I spent some time yesterday with VB Cast member Lyssa. She had lots of technical ideas for the company: HUDs and Alternate Viewers for Cast Members that could let the director make cast adjustments and/or let audience members manipulate cast members – lots of interesting / interactive ideas – so many in fact that I’m a little dizzy trying to sort them out – but I’m sure they’ll make their way to a VB Performance near you soon enough.
What she really had though, was all sorts of content ideas – in some cases, like the Protest Burka, their speech was inevitable – in other cases, like this image of her Ravaged / Fuck Toy / Rape Fantasy, I think it represents Lyssa having fun, indulging in a personal fantasy, but it also is a powerful statement that flies straight at our culture.
To be honest, this degrading, objectified image of Lyssa was pretty difficult for me to look at when she gave it to me yesterday. “Rape” is not a fantasy I’ve ever had, and it was difficult to see this image as anything other than insulting and offensive. Yes, it happens to be Lyssa having a consensual, good time – but isn’t it degrading to and objectifying of, all women?
Well… it is…
But anything that “arrests” you: makes you stop and think, makes you look again, makes you question your assumptions/beliefs… isn’t that the function of art? Isn’t that a moment where cultural perspective can be reassessed?

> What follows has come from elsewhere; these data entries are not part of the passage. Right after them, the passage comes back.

(** * nutils.log: a shallow embedding of the logging module

    The development follows [nutils/log.py]: the file naming protocol of
    [_makedirs.open], the context stack of [ContextLog] and
    [ContextTreeLog], the concrete sinks [StdoutLog], [HtmlLog] and
    [IndentLog], the recorder [RecordLog] with [replay], and the registry of
    the active log maintained by [Log.__enter__] and [Log.__exit__].

    Python strings are Rocq strings, one element per character, the
    characters being those of code below 256; a text file holds the
    characters written to it, and an offset into it counts the bytes of
    their encoding.  Python integers are [Z].  The readings of [time.time()]
    are [Z] where they only select a branch, and binary64 floats in
    [RichOutputLog], whose timing is stated.  The level of a message is one
    of the five of [LEVELS].
    A call that may raise returns a [result], or the state it leaves
    together with the exception. *)

From stdpp Require Import base tactics option list functions gmap strings pretty.
From Stdlib Require Import ZArith Lia Ascii Floats.

Local Open Scope Z_scope.

#[local] Arguments String.append !_ _ / : simpl nomatch.

(** ** Exceptions and results *)

(** The exception classes the module raises or lets escape.  [FormatError]
    stands for whichever of ValueError, IndexError, KeyError and
    AttributeError [str.format] raises on a replacement field other than the
    empty one (see [format_count]). *)
Inductive exn : Type :=
  | RuntimeError (msg : string)
  | ValueError (msg : string)
  | TypeError
  | IndexError
  | AttributeError
  | FormatError.

Inductive result (A : Type) : Type :=
  | Ok (a : A)
  | Raise (e : exn).
Arguments Ok {A} a.
Arguments Raise {A} e.

#[global] Instance result_ret : MRet result := fun A a => Ok a.
#[global] Instance result_bind : MBind result := fun A B f r =>
  match r with
  | Ok a => f a
  | Raise e => Raise e
  end.
#[global] Instance result_fmap : FMap result := fun A B f r =>
  match r with
  | Ok a => Ok (f a)
  | Raise e => Raise e
  end.

(** ** Strings *)

Definition lbrace : ascii := ascii_of_nat 123.
Definition rbrace : ascii := ascii_of_nat 125.

(** [str(n)] for a Python integer. *)
Definition str (n : Z) : string := pretty n.

(** [c in s] for a one-character [c]. *)
Fixpoint contains (c : ascii) (s : string) : bool :=
  match s with
  | EmptyString => false
  | String a s' => if Ascii.eqb a c then true else contains c s'
  end.

(** [sep.join(l)]. *)
Fixpoint join (sep : string) (l : list string) : string :=
  match l with
  | [] => ""
  | [s] => s
  | s :: l' => s +:+ sep +:+ join sep l'
  end.

(** [p.rfind(c)]: the index of the last occurrence of [c], or [-1]. *)
Fixpoint rfind_from (c : ascii) (p : string) (i last : Z) : Z :=
  match p with
  | EmptyString => last
  | String a p' => rfind_from c p' (i + 1) (if Ascii.eqb a c then i else last)
  end.
Definition rfind (c : ascii) (p : string) : Z := rfind_from c p 0 (-1).

(** [p[:i]] and [p[i:]] for [0 <= i]. *)
Definition slice_to (p : string) (i : Z) : string :=
  String.substring 0 (Z.to_nat i) p.
Definition slice_from (p : string) (i : Z) : string :=
  String.substring (Z.to_nat i) (String.length p - Z.to_nat i) p.

(** [p[i:i+1] != c]. *)
Definition char_differs (p : string) (i : Z) (c : ascii) : bool :=
  match String.get (Z.to_nat i) p with
  | Some a => negb (Ascii.eqb a c)
  | None => true
  end.

Definition dquote : ascii := ascii_of_nat 34.
Definition newline : ascii := ascii_of_nat 10.
Definition carriage_return : ascii := ascii_of_nat 13.

(** [s.replace(c, '')] for a one-character [c]. *)
Fixpoint remove_char (c : ascii) (s : string) : string :=
  match s with
  | EmptyString => EmptyString
  | String a s' =>
      if Ascii.eqb a c then remove_char c s' else String a (remove_char c s')
  end.

(** [html.escape(s)], quotes included.  The library replaces the ampersand
    first and then the other four characters, which amounts to replacing
    each character of [s] on its own. *)
Definition escape_char (c : ascii) : string :=
  if Ascii.eqb c "&" then "&amp;"
  else if Ascii.eqb c "<" then "&lt;"
  else if Ascii.eqb c ">" then "&gt;"
  else if Ascii.eqb c dquote then "&quot;"
  else if Ascii.eqb c "'" then "&#x27;"
  else String c EmptyString.

Fixpoint html_escape (s : string) : string :=
  match s with
  | EmptyString => EmptyString
  | String c s' => escape_char c +:+ html_escape s'
  end.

I’ve written here about “naked vs nude,” the idea that there are art museums and museum directors here in SL who are comfortable with “the nude,” that many centuries old female aesthetically presented for consumption. The soft-core porn of the Western canon of art. Vis-a-vis the “naked” female who is assertive, empowered, harder to control, more in-your-face, and not always so welcome in the art museum.

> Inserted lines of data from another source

(** Name round trip: whatever dotted name [write_name] accepts, reading it
    back from any message that contains the emitted bytes gives the labels'
    text and leaves the cursor just past them; for a name without a trailing
    dot that text is the name itself. *)
Theorem name_roundtrip pre name suf w :
  write_name pre name = Done (true, w) ->
  exists ls, spells name ls /\
    read_name (mk_reader (w ++ suf) (length pre)) =
      Done (Some (join ls), mk_reader (w ++ suf) (length w)) /\
    (name = join ls \/ name = join ls ++ [dot]).
Proof.
  intros H. destruct (write_labels_correct name (S (length name)) pre 0) as (ok & w' & E & Hok); [lia..|].
  unfold write_name in H. rewrite E in H. simplify_eq. destruct Hok as (ls & Hls & ->).
  rewrite drop_0 in Hls. exists ls. split; [done|]. split.
  - rewrite <- !app_assoc, length_app. apply read_encoded_name.
    eapply Forall_impl; [by eapply spells_labels|]. apply text_label_ok.
  - clear -Hls. induction Hls as [|l Ht|l rest ls Ht Hs IH]; [by left| |].
    + left. simpl. by rewrite app_nil_r.
    + destruct ls as [|l' ls]; [right; inversion Hs; subst; simpl; by rewrite app_nil_r|].
      simpl in *. destruct IH as [-> | ->]; [left|right]; unfold join_tail; simpl; [done|]; rewrite <- !app_assoc; simpl; by rewrite <- app_assoc.
Qed.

I came to realize that there is a lot of that “naked woman” in this image of Lyssa. Whether this image is of Lyssa trying to make a political statement about art and culture, or whether this image is of Lyssa trying to have a kinky good time, this is an unexpectedly empowered image.
I’m fond of pointing out the two late-19th-century paintings: Birth of Venus by Bouguereau, and Olympia by Meurent (with Manet) and how Venus is a nude object whereas Olympia is a naked person. But that was a century-and-a-half ago now! Almost nobody who isn’t in Art History or Women’s Studies even sees this in Olympia anymore. And… hasn’t Lyssa outflanked us with this image of her pleasure?
Yes it’s a degrading image, yes it’s a difficult image, but really, couldn’t you take a general art history text, a survey of the Western canon, and write “Fuck Toy” on half the paintings in the book?
And if that’s true, then isn’t this one of the most honest, and strangely empowered images imaginable. Doesn’t it speak truth to the role of women in cultures across the ages and to some degree in this very age?
IDK if I’d really have the nerve to produce this as a performance — I fear it’s too offensive, too controversial, would turn off too many audience members and journalists. But if all that’s true… then isn’t anything less just a cultural band-aid?
Remember that extraordinary moment in Apocalypse Now when they mistakenly machine-gun a boat of people to bits, then start doing triage on them – Martin Sheen’s character Willard ends the broken lives and comments, “We’d cut em in half with machine guns and give them a band aid.”